5 points by guessmyname on Sept 15, 2016 | hide | past | favorite | 2 comments
I've been doing back-end development for several years, and recently decided to update my skillset learning one of the popular JavaScript frameworks. But my paranoia for the security holes and/or bloat of the code kicks in every time I see a "npm install [insert-js-framework-here]".

The "Angular 2.x — Quick Start" tutorial [1] walks you through the process to setup your project and before you write your first component you already have ~83MB of files via NPM (or ~112MB if you choose the TypeScript tutorial). Same with React.JS which requires a bunch of dependencies mostly related to the Babel project. Why is this? Wasn't Angular just a single minified file that you could include in your website and then start writing your custom code? Why are there 264 directories in the "node_modules" folder?

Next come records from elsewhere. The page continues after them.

(** ** The runtime the parser is linked against *)

Class Runtime : Type := {
  SIZE_MAX : Z;
  INT_MAX : Z;
  MAXLEVEL : nat;
  (** [PyUnicode_DecodeUTF8] and [PyUnicode_DecodeUTF8Stateful] with no
      [consumed] pointer, [PyUnicode_FromStringAndSize] *)
  PyUnicode_DecodeUTF8 : cstring -> option unicode;
  PyUnicode_DecodeUnicodeEscape : cstring -> option unicode;
  PyBytes_DecodeEscape : cstring -> option cstring;
  (** [PyBytes_FromStringAndSize(s, size)]: whether an object of [size]
      bytes is made, for a [Py_ssize_t] [size] *)
  PyBytes_FromStringAndSize : Z -> bool;
  (** [PyUnicode_DecodeUTF8Stateful] and [PyBytes_DecodeEscape] when they
      are given a negative size: the bytes object, the offset of the text
      in it, the size *)
  PyUnicode_DecodeUTF8_negative : cstring -> nat -> Z -> option unicode;
  PyBytes_DecodeEscape_negative : cstring -> nat -> Z -> option cstring;
  (** message, line *)
  PyErr_WarnExplicitObject : string -> Z -> warn_result;
  (** the nodes of the generic expression parser *)
  ext_expr : Type;
  (** [_Mys_PyPegen_run_parser] on a parser made for the text, with the
      flags, the feature version, the starting line and column *)
  run_parser : cstring -> Z -> Z -> Z -> Z -> option ext_expr
}.

Section StringParser.

Context {RT : Runtime}.

Inductive expr_ty : Type :=
| Parsed (e : ext_expr)
| Constant (value : PyObject) (kind : option string) (loc : span)
| FormattedValue (value : expr_ty) (conversion : Z)
    (format_spec : option expr_ty) (loc : span)
| JoinedStr (values : list expr_ty) (loc : span).

(** [PY_SSIZE_T_MAX] of [pyport.h], which is not among the sources:
    [Py_ssize_t] is the signed type of the width of [size_t], its
    greatest value is [((size_t)-1)>>1]. *)
Definition PY_SSIZE_T_MAX : Z := SIZE_MAX / 2.

(** A [size_t] where a [Py_ssize_t] is taken: above [PY_SSIZE_T_MAX] it
    is a negative number. *)
Definition as_ssize_t (n : Z) : Z :=
  if (PY_SSIZE_T_MAX <? n)%Z then (n - (SIZE_MAX + 1))%Z else n.

(** ** STRING HANDLING FUNCTIONS *)

Definition warn_invalid_escape_sequence
    (first_invalid_escape_char : ascii) (t : Token) : result unit :=
  let msg := ("invalid escape sequence \"
              ++ String first_invalid_escape_char EmptyString)%string in
  match PyErr_WarnExplicitObject msg (lineno t) with
  | WarnOk => Ok tt
  | WarnIsDeprecationError => Err (SyntaxError msg)
  | WarnFailed => Err Raised
  end.

(** The run of bytes with the high bit set at the front of [s], and what
    follows it: the [while] of [decode_utf8]. *)
Fixpoint span_high (s : cstring) : cstring * cstring :=
  match s with
  | c :: s' =>
      if high_bit c then
        let '(run, rest) := span_high s' in (c :: run, rest)
      else ([], s)
  | [] => ([], [])
  end.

Sure disk space is cheap nowadays, the problem is that I feel my project is bloated from the beginning. How can I justify the inclusion of 10,170 files (JavaScript or not) from the normal installation of the latest version of Angular.JS? The "releases" page on GitHub points to an archive with 1,321 files [2]. Is the minified-JS-file era dead? Is NPM the future that front-end developers want?

I would prefer to stay in the back-end development side and leave this JavaScript madness to the masochist front-end developers that seem to enjoy over-complicated solutions, but many companies nowadays expect you to know at least one JavaScript framework. Maybe I should forget about React, Angular, etc and learn something like Vue.JS which seems simpler, and if it is not — because I haven't used it in production yet — it at least has a single-file installation [3].

[1] https://angular.io/docs/js/latest/quickstart.html

[2] https://github.com/angular/angular/releases

[3] https://vuejs.org/js/vue.min.js




VueJS also has a stack of devDependencies, look at the package.json file.

* Why are there dependencies on the Babel project? Because most people aren't that excited about writing in ES5 any more, for better or worse.

* Why are there 264 directories in node_modules? Because there's functionality there somebody didn't want to re-write.

* Single minified deploy files are the norm. Along with culling artifacts that aren't actually being used.

* I'd rather use NPM than figure out all the dependencies myself, same reason I use Maven for Java projects.

* Nobody "enjoys over-complicated solutions". Just like nobody "enjoys rewriting stuff that smarter people already wrote".

* Your back-end work is dependency-free?! I haven't written a back-end system in years that hasn't relied on the work of others.

The bottom line is that if you're not writing anything complicated, back- or front-end, then you might have the time and resources to write (and test and maintain) simplistic solutions. I haven't had that luxury for years. Front-end frameworks are just like back-end frameworks: they solve certain kinds of problems that are repeated across projects.


As a back-end guy, whatever they use that lets me use a clean, well-defined API is fine in my book. They can bloat it up as much as they like as long as I don't have to see a single line of HTML, CSS or JavaScript. JSON is bad enough.